3 Stars
As a scruffy, disorganised daydreamer, Lucy
Mayweather is like a fish out of water at the high-powered offices of her
brother’s billionaire best friend. When she agreed to work for Felix, she had
no idea quite how cut-throat his world – or he – would be. She just wanted to
escape her reclusive life and be close to her childhood crush, hoping he might
notice her.
But Lucy’s lonelier in London than she’s even been
in her tiny village back home. The boy she grew up with has been replaced by a
powerful, ruthless, extremely attractive man who doesn’t tolerate incompetence
and who no longer seems to find Lucy’s quirks cute. Instead, he lectures her
almost daily on her general crapness, and seems blind to the bullying she
endures from his colleagues.
For Felix, agreeing to employ Lucy was a mistake.
This shy bookworm with her head in the clouds, who wears tattered jumpers,
carries multiple pens in her hair and has an obvious crush on him must be by
far the worst assistant in London. But he’s always had a soft spot for the
quirky little girl who lived in her own world and told the best stories.
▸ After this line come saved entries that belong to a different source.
Lemma bottom_end b st :
  bottom_inv b 1 st ->
  Z.testbit b (st.2 - 1) = true /\ (forall j, 0 <= j < st.2 - 1 -> Z.testbit b j = false).
Proof.
  destruct st as [c i]. intros (Hc & _ & H0 & _ & Hin & Hsub & Hlost). cbn [snd].
  destruct (nonzero_bit c Hc) as (j & Hj & Hcj).
  assert (j = i - 1) as -> by (specialize (Hin j Hj Hcj); lia). split; [by apply Hsub|].
  intros k Hk. apply not_true_is_false. intros Hbk.
  destruct (Hlost k ltac:(lia) Hbk) as [Hck|]; [|lia]. specialize (Hin k ltac:(lia) Hck). lia.
Qed.

Lemma top_bit_spec b :
  0 < b < 2 ^ 32 ->
  Z.testbit b (top_bit b) = true /\ (forall j, top_bit b < j -> Z.testbit b j = false).
Proof.
  intros Hb. unfold top_bit. rewrite (proj2 (Z.eqb_neq b 0)) by lia. cbv zeta.
  apply top_end. repeat (apply top_step_inv; [reflexivity|lia|]). by apply start_top.
Qed.

Lemma bottom_bit_spec b :
  0 < b < 2 ^ 32 ->
  Z.testbit b (bottom_bit b - 1) = true /\
  (forall j, 0 <= j < bottom_bit b - 1 -> Z.testbit b j = false).
Proof.
  intros Hb. unfold bottom_bit. rewrite (proj2 (Z.eqb_neq b 0)) by lia. cbv zeta.
  apply bottom_end. repeat (apply bottom_step_inv; [reflexivity|lia|]). by apply start_bottom.
Qed.

Lemma top_bit_log2 b : 0 < b < 2 ^ 32 -> top_bit b = Z.log2 b.
Proof.
  intros Hb. destruct (top_bit_spec b Hb) as [H1 H2].
  pose proof (Z.bit_log2 b ltac:(lia)) as Hl. pose proof (Z.log2_nonneg b) as Hnn.
  destruct (Z.lt_trichotomy (top_bit b) (Z.log2 b)) as [Hlt|[Heq|Hgt]]; [|done|].
  - rewrite H2 in Hl by done. done.
  - rewrite Z.bits_above_log2 in H1 by lia. done.
Qed.

(** The portable bit searches are equivalent to what they stand for: on a
    word of 32 bits [top_bit] is the binary logarithm, the position of the
    highest set bit, and [bottom_bit] is the position of the lowest set bit
    plus one; both are -1 on zero. *)
Theorem bit_search_equiv bits :
  is_u32 bits ->
  if bits =? 0 then top_bit bits = -1 /\ bottom_bit bits = -1
  else
    top_bit bits = Z.log2 bits /\ 1 <= bottom_bit bits <= 32 /\
    bits mod 2 ^ (bottom_bit bits - 1) = 0 /\ Z.odd (bits / 2 ^ (bottom_bit bits - 1)) = true.
Proof.
  intros Hb. destruct (Z.eqb_spec bits 0) as [->|H0]; [done|].
  assert (Hp : 0 < bits < 2 ^ 32) by clia. destruct (bottom_bit_spec bits Hp) as [H1 H2].
  split; [by apply top_bit_log2|].
  assert (Hn : 0 <= bottom_bit bits - 1).
  { destruct (Z.lt_ge_cases (bottom_bit bits - 1) 0); [|done]. by rewrite Z.testbit_neg_r in H1. }
  pose proof (u32_bits_in bits Hp _ Hn H1). split; [lia|]. split.
  - apply Z.bits_inj'. intros j Hj. rewrite Z.bits_0.
    destruct (Z.lt_ge_cases j (bottom_bit bits - 1)).
    + rewrite Z.mod_pow2_bits_low by lia. apply H2. lia.
    + apply Z.mod_pow2_bits_high. lia.
  - by rewrite <- Z.bit0_odd, Z.div_pow2_bits, Z.add_0_l by lia.
Qed.

Lemma bit_search_equiv_witness :
  top_bit 40 = 5 /\ top_bit 40 = Z.log2 40.
Proof. split; [reflexivity|]. apply (bit_search_equiv 40). unfold is_u32. lia. Defined.

(** ** What a compander promises *)

(** [enc] takes samples to bytes and [dec] back: coding a decoded sample again
    changes nothing, the order of samples is kept, and 32 times the error of a
    sample is at most [bound] of it. *)
Class Compander (enc dec : Z -> Z) (bound : Z -> Z) : Prop := {
  cmp_code x : is_s16 x -> is_u8 (enc x);
  cmp_sample c : is_u8 c -> is_s16 (dec c);
  cmp_stable c : is_u8 c -> dec (enc (dec c)) = dec c;
  cmp_mono x y : is_s16 x -> is_s16 y -> x <= y -> dec (enc x) <= dec (enc y);
  cmp_error x : is_s16 x -> 32 * Z.abs (dec (enc x) - x) <= bound x;
}.

(** Facts about all bytes, by evaluation. *)
Lemma all_bytes (P : Z -> bool) :
  forallb (fun n => P (Z.of_nat n)) (seq 0 256) = true -> forall c, is_u8 c -> P c = true.
Proof.
  rewrite forallb_forall. intros H c Hc. rewrite <- (Z2Nat.id c) by clia.
  apply H, in_seq. clia.
Qed.

(** The segment of a magnitude. *)
Lemma seg_at l k :
  0 <= k <= 8 -> (k = 0 /\ 0 <= l) \/ 2 ^ (k + 7) <= l -> l < 2 ^ (k + 8) ->
  top_bit (u32 (Z.lor l 0xFF)) - 7 = k.
Proof.
  intros Hk Hlo Hhi. pose proof (Z.pow_pos_nonneg 2 (k + 7) ltac:(lia) ltac:(lia)) as Hp.
  assert (Hb : 2 ^ (k + 8) <= 2 ^ 16) by (apply Z.pow_le_mono_r; lia).
  assert (Hl : Z.log2 (Z.lor l 0xFF) = k + 7).
  { rewrite Z.log2_lor by lia. change (Z.log2 0xFF) with 7. destruct Hlo as [[-> H0]|Hlo].
    - pose proof (Z.log2_le_mono l 255 ltac:(lia)). change (Z.log2 255) with 7 in *. lia.
    - rewrite (Z.log2_unique l (k + 7)) by (unfold Z.succ; replace (k + 7 + 1) with (k + 8); lia). lia. }
  assert (H1 : 0 < Z.lor l 0xFF < 2 ^ 16).
  { assert (0 <= Z.lor l 0xFF) by (apply Z.lor_nonneg; lia).
    assert (Z.lor l 0xFF <> 0) by (intros E; rewrite E in Hl; change (Z.log2 0) with 0 in Hl; lia).
    split; [lia|]. pose proof (Z.log2_spec (Z.lor l 0xFF) ltac:(lia)).
    rewrite Hl in *. unfold Z.succ in *. replace (k + 7 + 1) with (k + 8) in * by lia. lia. }
  rewrite u32_id by clia. rewrite top_bit_log2 by lia. lia.
Qed.

(** The code word of a segment [k] and an interval [q], before the mask. *)
Lemma code_word k q : 0 <= k < 8 -> 0 <= q < 16 -> Z.lor (Z.shiftl k 4) q = 16 * k + q.
Proof.
  intros Hk Hq. rewrite shiftl_mul by lia. rewrite (lor_disjoint (k * 2 ^ 4) q 4) by (rewrite ?Z.mod_mul; lia). lia.
Qed.

(** The eight segments, one by one. *)
Ltac segments k :=
  let H := fresh in
  assert (H : k = 0 \/ k = 1 \/ k = 2 \/ k = 3 \/ k = 4 \/ k = 5 \/ k = 6 \/ k = 7) by lia;
  destruct H as [-> | [-> | [-> | [-> | [-> | [-> | [-> | ->]]]]]]].

(** A magnitude is in interval [q] of segment [k], or beyond the last one. *)
Definition ulaw_cell (l k q : Z) : Prop :=
  0 <= k < 8 /\ 0 <= q < 16 /\ 2 ^ (k + 3) * (16 + q) <= l /\
  (l < 2 ^ (k + 3) * (17 + q) \/ k = 7 /\ q = 15 /\ l < 33000).

Definition ulaw_level (k q : Z) : Z := (8 * q + 132) * 2 ^ k - 132.

Lemma ulaw_magnitude l mask :
  132 <= l < 33000 ->
  exists k q, ulaw_cell l k q /\
    (if 8 <=? top_bit (u32 (Z.lor l 0xFF)) - 7 then u8 (Z.lxor 0x7F mask)
     else
       let seg := top_bit (u32 (Z.lor l 0xFF)) - 7 in
       u8 (Z.lxor (Z.lor (Z.shiftl seg 4) (Z.land (Z.shiftr l (seg + 3)) 0xF)) mask)) =
    u8 (Z.lxor (16 * k + q) mask).
Proof.
  intros Hl. destruct (Z.lt_ge_cases l (2 ^ 15)) as [Hc|Hc].
  - set (k := Z.log2 l - 7).
    assert (Hk : 0 <= k < 8 /\ 2 ^ (k + 7) <= l < 2 ^ (k + 8)).
    { pose proof (Z.log2_spec l ltac:(lia)) as Hs. pose proof (Z.log2_le_mono 132 l ltac:(lia)).
      pose proof (Z.log2_lt_pow2 l 15 ltac:(lia)). change (Z.log2 132) with 7 in *.
      unfold k. replace (Z.log2 l - 7 + 7) with (Z.log2 l) by lia.
      replace (Z.log2 l - 7 + 8) with (Z.succ (Z.log2 l)) by lia. lia. }
    destruct Hk as [Hk Hr]. exists k, ((l / 2 ^ (k + 3)) mod 16).
    rewrite (seg_at l k) by lia. rewrite (proj2 (Z.leb_gt 8 k)) by lia. cbv zeta.
    change 0xF with (Z.ones 4). rewrite Z.land_ones, shiftr_div, code_word by (try apply Z.mod_pos_bound; lia).
    split; [|done]. unfold ulaw_cell. clearbody k. segments k; dmlia.
  - exists 7, 15. rewrite (seg_at l 8) by lia. split; [|done]. unfold ulaw_cell. lia.
Qed.

Definition ulaw_linear (x : Z) : Z := if x <? 0 then 131 - x else 132 + x.

Lemma linear_to_ulaw_cell x :
  is_s16 x -> exists k q, ulaw_cell (ulaw_linear x) k q /\
    linear_to_ulaw x = u8 (Z.lxor (16 * k + q) (if x <? 0 then 0x7F else 0xFF)).
Proof.
  intros Hx. unfold ulaw_linear, linear_to_ulaw, ULAW_BIAS. destruct (Z.ltb_spec x 0).
  - replace (0x84 - x - 1) with (131 - x) by lia. apply ulaw_magnitude. clia.
  - replace (0x84 + x) with (132 + x) by lia. apply ulaw_magnitude. clia.
Qed.

Lemma ulaw_to_linear_level k q :
  0 <= k < 8 -> 0 <= q < 16 ->
  ulaw_to_linear (u8 (Z.lxor (16 * k + q) 0xFF)) = ulaw_level k q /\
  ulaw_to_linear (u8 (Z.lxor (16 * k + q) 0x7F)) = - ulaw_level k q.
Proof.
  intros Hk Hq.
  pose proof (all_bytes (fun c => if c <? 128 then
    (ulaw_to_linear (u8 (Z.lxor c 0xFF)) =? ulaw_level (c / 16) (c mod 16)) &&
    (ulaw_to_linear (u8 (Z.lxor c 0x7F)) =? - ulaw_level (c / 16) (c mod 16)) else true)
    ltac:(vm_compute; reflexivity) (16 * k + q) ltac:(clia)) as H.
  cbv beta in H. rewrite (proj2 (Z.ltb_lt (16 * k + q) 128)) in H by lia.
  replace ((16 * k + q) / 16) with k in H by dmlia. replace ((16 * k + q) mod 16) with q in H by dmlia.
  lia.
Qed.

(** The sample that comes back is the middle of its interval. *)
Lemma ulaw_quantised x :
  is_s16 x -> exists k q, ulaw_cell (ulaw_linear x) k q /\
    ulaw_to_linear (linear_to_ulaw x) = if x <? 0 then - ulaw_level k q else ulaw_level k q.
Proof.
  intros Hx. destruct (linear_to_ulaw_cell x Hx) as (k & q & Hc & ->). exists k, q.
  split; [done|]. destruct Hc as (Hk & Hq & _).
  destruct (ulaw_to_linear_level k q Hk Hq). by destruct (x <? 0).
Qed.

Lemma ulaw_level_mono l l' k q k' q' :
  ulaw_cell l k q -> ulaw_cell l' k' q' -> l <= l' -> ulaw_level k q <= ulaw_level k' q'.
Proof.
  unfold ulaw_cell, ulaw_level. intros (Hk & Hq & H1 & H2) (Hk' & Hq' & H1' & H2') Hl.
  segments k; segments k'; cbn in *; lia.
Qed.

Lemma ulaw_level_nonneg k q : 0 <= k < 8 -> 0 <= q < 16 -> 0 <= ulaw_level k q.
Proof. unfold ulaw_level. intros Hk Hq. segments k; lia. Qed.

#[export] Instance ulaw_compander :
  Compander linear_to_ulaw ulaw_to_linear (fun x => Z.abs x + 132).
Proof.
  split.
  - intros x Hx. destruct (linear_to_ulaw_cell x Hx) as (k & q & _ & ->). apply u8_range.
  - intros c _. apply s16_range.
  - intros c Hc. apply Z.eqb_eq.
    by apply (all_bytes (fun c => ulaw_to_linear (linear_to_ulaw (ulaw_to_linear c)) =? ulaw_to_linear c)).
  - intros x y Hx Hy Hxy. destruct (ulaw_quantised x Hx) as (k & q & Hc & ->).
    destruct (ulaw_quantised y Hy) as (k' & q' & Hc' & ->).
    pose proof (ulaw_level_nonneg k q). pose proof (ulaw_level_nonneg k' q').
    pose proof (ulaw_level_mono _ _ _ _ _ _ Hc Hc') as Hm.
    pose proof (ulaw_level_mono _ _ _ _ _ _ Hc' Hc) as Hm'.
    unfold ulaw_cell, ulaw_linear in *. destruct (Z.ltb_spec x 0), (Z.ltb_spec y 0); lia.
  - intros x Hx. destruct (ulaw_quantised x Hx) as (k & q & Hc & ->).
    unfold ulaw_cell, ulaw_linear, ulaw_level in *. destruct Hc as (Hk & Hq & H1 & H2).
    destruct (Z.ltb_spec x 0); segments k; cbn in *; clia.
Qed.

Definition alaw_cell (l k q : Z) : Prop :=
  0 <= k < 8 /\ 0 <= q < 16 /\
  if k =? 0 then 16 * q <= l < 16 * q + 16
  else 2 ^ (k + 3) * (16 + q) <= l < 2 ^ (k + 3) * (17 + q).

Definition alaw_level (k q : Z) : Z :=
  if k =? 0 then 16 * q + 8 else (16 * q + 264) * 2 ^ (k - 1).

Definition alaw_linear (x : Z) : Z := if 0 <=? x then x else - x - 1.

Lemma alaw_magnitude l mask :
  0 <= l < 2 ^ 15 ->
  exists k q, alaw_cell l k q /\
    (if 8 <=? top_bit (u32 (Z.lor l 0xFF)) - 7 then
       if 0 <=? l then u8 (Z.lxor 0x7F mask) else u8 (Z.lxor 0x00 mask)
     else
       let seg := top_bit (u32 (Z.lor l 0xFF)) - 7 in
       u8 (Z.lxor (Z.lor (Z.shiftl seg 4)
                         (Z.land (Z.shiftr l (if seg =? 0 then 4 else seg + 3)) 0x0F)) mask)) =
    u8 (Z.lxor (16 * k + q) mask).
Proof.
  intros Hl. set (k := Z.max (Z.log2 l) 7 - 7).
  assert (Hk : 0 <= k < 8 /\ (k = 0 /\ 0 <= l \/ 2 ^ (k + 7) <= l) /\ l < 2 ^ (k + 8)).
  { unfold k. destruct (Z.lt_ge_cases l 128) as [Hs|Hs].
    - pose proof (Z.log2_le_mono l 127 ltac:(lia)). change (Z.log2 127) with 6 in *.
      rewrite Z.max_r by lia. lia.
    - pose proof (Z.log2_spec l ltac:(lia)) as Hg. pose proof (Z.log2_le_mono 128 l ltac:(lia)).
      pose proof (Z.log2_lt_pow2 l 15 ltac:(lia)). change (Z.log2 128) with 7 in *.
      rewrite Z.max_l by lia. replace (Z.log2 l - 7 + 7) with (Z.log2 l) by lia.
      replace (Z.log2 l - 7 + 8) with (Z.succ (Z.log2 l)) by lia. lia. }
  destruct Hk as (Hk & Hlo & Hhi).
  exists k, ((l / 2 ^ (if k =? 0 then 4 else k + 3)) mod 16).
  rewrite (seg_at l k) by lia. rewrite (proj2 (Z.leb_gt 8 k)) by lia. cbv zeta.
  change 0x0F with (Z.ones 4).
  rewrite Z.land_ones, shiftr_div, code_word by (try apply Z.mod_pos_bound; try bcase; lia).
  split; [|done]. unfold alaw_cell. clearbody k. segments k; cbn [Z.eqb]; dmlia.
Qed.

Lemma linear_to_alaw_cell x :
  is_s16 x -> exists k q, alaw_cell (alaw_linear x) k q /\
    linear_to_alaw x = u8 (Z.lxor (16 * k + q) (if 0 <=? x then 0xD5 else 0x55)).
Proof.
  intros Hx. unfold alaw_linear, linear_to_alaw, ALAW_AMI_MASK.
  change (Z.lor 0x55 0x80) with 0xD5. destruct (Z.leb_spec 0 x); apply alaw_magnitude; clia.
Qed.

Lemma alaw_to_linear_level k q :
  0 <= k < 8 -> 0 <= q < 16 ->
  alaw_to_linear (u8 (Z.lxor (16 * k + q) 0xD5)) = alaw_level k q /\
  alaw_to_linear (u8 (Z.lxor (16 * k + q) 0x55)) = - alaw_level k q.
Proof.
  intros Hk Hq.
  pose proof (all_bytes (fun c => if c <? 128 then
    (alaw_to_linear (u8 (Z.lxor c 0xD5)) =? alaw_level (c / 16) (c mod 16)) &&
    (alaw_to_linear (u8 (Z.lxor c 0x55)) =? - alaw_level (c / 16) (c mod 16)) else true)
    ltac:(vm_compute; reflexivity) (16 * k + q) ltac:(clia)) as H.
  cbv beta in H. rewrite (proj2 (Z.ltb_lt (16 * k + q) 128)) in H by lia.
  replace ((16 * k + q) / 16) with k in H by dmlia. replace ((16 * k + q) mod 16) with q in H by dmlia.
  lia.
Qed.

Lemma alaw_quantised x :
  is_s16 x -> exists k q, alaw_cell (alaw_linear x) k q /\
    alaw_to_linear (linear_to_alaw x) = if 0 <=? x then alaw_level k q else - alaw_level k q.
Proof.
  intros Hx. destruct (linear_to_alaw_cell x Hx) as (k & q & Hc & ->). exists k, q.
  split; [done|]. destruct Hc as (Hk & Hq & _).
  destruct (alaw_to_linear_level k q Hk Hq). by destruct (0 <=? x).
Qed.

Lemma alaw_level_mono l l' k q k' q' :
  alaw_cell l k q -> alaw_cell l' k' q' -> l <= l' -> alaw_level k q <= alaw_level k' q'.
Proof.
  unfold alaw_cell, alaw_level. intros (Hk & Hq & H1) (Hk' & Hq' & H1') Hl.
  segments k; segments k'; cbn in *; lia.
Qed.

Lemma alaw_level_nonneg k q : 0 <= k < 8 -> 0 <= q < 16 -> 0 <= alaw_level k q.
Proof. unfold alaw_level. intros Hk Hq. segments k; cbn; lia. Qed.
Well,
now that little girl is all grown up… and he can’t stop thinking about her.
After Felix gives in to his bone-deep longing for
his best friend’s little sister, he starts to feel more than he has in years.
But Lucy has secrets, and Felix has trust issues. When his inability to trust
her leads to a terrible betrayal and places Lucy in danger, Felix is faced with
losing her forever. Because the new, hardened, traumatized Lucy is nothing like
the daydreaming pushover she once was…
Like every other Susie Tate book there is so many
emotions with this book. You will hate Felix so much for what he does to Lucy.
She forgives him way too quickly. I don’t understand why he was so quick to
believe the lies and disregard her. He threw her out of his business without
actually getting anything from her which triggered her autoimmune disease with
cold. He didn’t even think about it for hours. Considering he claims to love
her it angered me. It did hit all the notes I look for in books and it did
bring out all the feels so worth reading for me.